Sometimes, dark marks don’t go away in time. And if your picking is enthusiastic enough, you could end up with a healing problem that creates a permanent scar.

How do you stop picking at pimples?

While it may seem a daunting task, it is possible to curb your urge to pick at your acne. Here's what you can do to get started.

Manage your acne

If you’re prone to pimple picking, the first step is to get your acne under control. Dr. Lee recommends ingredients like salicylic acid, benzoyl peroxide, and retinol — all found in SLMD Acne System.

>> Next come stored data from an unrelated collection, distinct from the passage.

Definition validateUserCredentials (e pw : string) : M User :=
  try_catch
    (user <- findUserByEmail e ;;
     match user with
     | None => throw (InvalidInputException "Invalid credentials")
     | Some u =>
         isPasswordValid <- bcrypt_compare_async pw (password u) ;;
         if isPasswordValid : bool then ret u
         else throw (InvalidInputException "Invalid credentials")
     end)
    (fun error =>
       match error with
       | InvalidInputException _ => throw error
       | _ => throw (UnexpectedErrorException "Error validating credentials" None)
       end).

(** *** The command surface

    The mutation commands of both services behind one type, as the
    dispatcher sees them ([create_post], [update_post], [delete_post] in
    [posts.controller.ts], and their user counterparts). *)

Inductive Command : Type :=
| CreatePost (dto : gmap string string)
| UpdatePost (id : string) (patch : gmap string string)
| DeletePost (id : string)
| CreateUser (dto : CreateUserDto)
| UpdateUser (id : string) (patch : UserPatch)
| DeleteUser (id : string).

Inductive Reply : Type :=
| PostReply (p : option Post)
| UserReply (u : User)
| VoidReply.

Definition fmapM {A B} (f : A -> B) (m : M A) : M B :=
  a <- m ;; ret (f a).
(** C6 (amended): the statistics option, a string, is put in upper case and
    compared with ["NONE"], ["ROWGROUP"] and ["PAGE"]: a value whose upper
    case is one of the three selects that level, two values with the same
    upper case are treated alike, and the level handed to the encoder is the
    one so selected.  With any other value the write fails and the sink is as
    it was before the call, and the error is the [ValueError] of an
    unsupported option (that of the statistics check when the compression
    option is supported) whenever the steps that come before the option
    checks have not failed already. *)
Theorem statistics_matched_in_upper_case (table : Table) (path : string)
    (index : index_policy) (compression : option string) (statistics : string)
    (metadata_file_path : option string) (w : World) :
  (str_upper statistics = "NONE" ->
   statistics_of statistics = Ok STATISTICS_NONE) /\
  (str_upper statistics = "ROWGROUP" ->
   statistics_of statistics = Ok STATISTICS_ROWGROUP) /\
  (str_upper statistics = "PAGE" ->
   statistics_of statistics = Ok STATISTICS_PAGE) /\
  (forall s, str_upper s = str_upper statistics ->
             statistics_of s = statistics_of statistics) /\
  (forall args,
     setup_write_args table path index compression statistics
       metadata_file_path = Ok args ->
     statistics_of statistics = Ok (wa_stats_level args)) /\
  (str_upper statistics <> "NONE" ->
   str_upper statistics <> "ROWGROUP" ->
   str_upper statistics <> "PAGE" ->
   statistics_of statistics = Raise (ValueError statistics_msg) /\
   exists e,
     write_parquet table path index compression statistics
       metadata_file_path w = (Raise e, w) /\
     (is_Ok (view_and_names table index) = true ->
      is_Ok (generate_pandas_metadata table index) = true ->
      e = ValueError compression_msg \/ e = ValueError statistics_msg) /\
     (is_Ok (view_and_names table index) = true ->
      is_Ok (generate_pandas_metadata table index) = true ->
      is_Ok (compression_of compression) = true ->
      e = ValueError statistics_msg)).
Proof.
  split; [| split; [| split; [| split; [| split]]]].
  - intros Hu. destruct (statistics_of_cases statistics)
      as [[_ ?]|[[? _]|[[? _]|(? & _)]]]; congruence.
  - intros Hu. destruct (statistics_of_cases statistics)
      as [[? _]|[[_ ?]|[[? _]|(_ & ? & _)]]]; congruence.
  - intros Hu. destruct (statistics_of_cases statistics)
      as [[? _]|[[? _]|[[_ ?]|(_ & _ & ? & _)]]]; congruence.
  - intros s Hs'. unfold statistics_of. by rewrite Hs'.
  - intros args Hargs.
    destruct (setup_write_args_Ok _ _ _ _ _ _ _ Hargs)
      as (tv & names & md & comp & stat & _ & _ & _ & Hstat & _ & _ & _ & _
          & Hlevel & _).
    by rewrite Hlevel.
  - intros H1 H2 H3.
    destruct (statistics_of_cases statistics)
      as [[? _]|[[? _]|[[? _]|(_ & _ & _ & Hs)]]]; [done.. |].
    split; [done |].
    assert (Hsetup : exists e,
      setup_write_args table path index compression statistics
        metadata_file_path = Raise e /\
      (is_Ok (view_and_names table index) = true ->
       is_Ok (generate_pandas_metadata table index) = true ->
       e = ValueError compression_msg \/ e = ValueError statistics_msg) /\
      (is_Ok (view_and_names table index) = true ->
       is_Ok (generate_pandas_metadata table index) = true ->
       is_Ok (compression_of compression) = true ->
       e = ValueError statistics_msg)).
    { unfold setup_write_args.
      destruct (view_and_names table index) as [[tv names]|e]; simpl.
      2: { exists e. repeat split; [done | discriminate..]. }
      destruct (generate_pandas_metadata table index) as [md|e]; simpl.
      2: { exists e. repeat split; [done | discriminate..]. }
      destruct (compression_of_cases compression)
        as [[_ ->]|[[_ ->]|(_ & _ & ->)]]; simpl; rewrite ?Hs; simpl.
      - exists (ValueError statistics_msg). auto.
      - exists (ValueError statistics_msg). auto.
      - exists (ValueError compression_msg). repeat split; auto. discriminate. }
    destruct Hsetup as (e & Hsetup & He).
    exists e. split; [by apply write_parquet_setup_Raise | done].
Qed.

(** C8: a write that returns hands back a footer blob if and only if a
    footer path was given: with a path, the encoder is asked for the footer
    ([return_filemetadata] set, the path passed on) and what it returns is
    returned to the caller; without one, the encoder is not asked and the
    write returns [None]. *)
Theorem footer_blob_iff_footer_path (table : Table) (path : string)
    (index : index_policy) (compression : option string) (statistics : string)
    (metadata_file_path : option string) (w w' : World) (r : option Blob) :
  write_parquet table path index compression statistics metadata_file_path w
  = (Ok r, w') ->
  (is_Some r <-> is_Some metadata_file_path) /\
  exists args blob,
    setup_write_args table path index compression statistics
      metadata_file_path = Ok args /\
    parquet_writer args w = (Ok blob, w') /\
    match metadata_file_path with
    | Some p =>
        wa_return_filemetadata args = true /\
        wa_metadata_out_file_path args = p /\ r = Some blob
    | None => wa_return_filemetadata args = false /\ r = None
    end.
Proof.
  unfold write_parquet.
  destruct (setup_write_args _ _ _ _ _ _) as [args|] eqn:Hargs; [| done].
  destruct (parquet_writer args w) as [[blob|] w1] eqn:Hw; [| done].
  apply setup_write_args_Ok in Hargs
    as (tv & names & md & comp & stat & _ & _ & _ & _ & _ & _ & _ & _ & _
        & Hret & Hpath).
  destruct metadata_file_path as [p|]; intros [= <- <-].
  - split; [split; eauto |]. exists args, blob. repeat split; done.
  - split; [split; intros [? [=]] |]. exists args, blob. repeat split; done.
Qed.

If you’ve been using a regimen for a couple of months without much result, or you’re worried about scarring, visit a dermatologist. They can assess what’s going on and prescribe other drugs if needed.

Spot treat

Dr. Lee also recommends spot treatments when random pimples pop up. Salicylic acid is great for blackheads and whiteheads (try Salicylic Acid Spot Treatment), while benzoyl peroxide works well on inflammatory acne (try BP Acne Spot Treatment).

For larger areas on both face and body, try patch masking with your favorite acne treatment mask.

To really keep your hands off, consider medicated acne patches. SLMD Salicylic Acid Pimple Patches are ultra-transparent and are formulated with salicylic acid to soak up pus and protect pimples as they heal.

Set reminders

Once your acne is under control, you may discover that your desire to pick disappears right along with your pimples. However, if you find yourself still picking at your skin despite a decrease in bumps, you may want to ask a friend or coworker to monitor your picking, so you become more conscious of the habit.

Or, leave yourself “don’t pick” reminders on sticky notes in the bathroom or around the house. If you have tools you use for picking, toss them; having them around could be too tempting to resist. In fact, if part of your picking ritual involves a magnifying mirror, consider putting that mirror away as well.

Dr. Lee’s last word

I’m a dermatologist — but I’m also a realist. I know people are going to pop their pimples. Using an acne regimen and spot treatments can help a lot. But if you find yourself unable to resist picking at your acne, and it’s leaving marks, it’s time to talk to a doctor.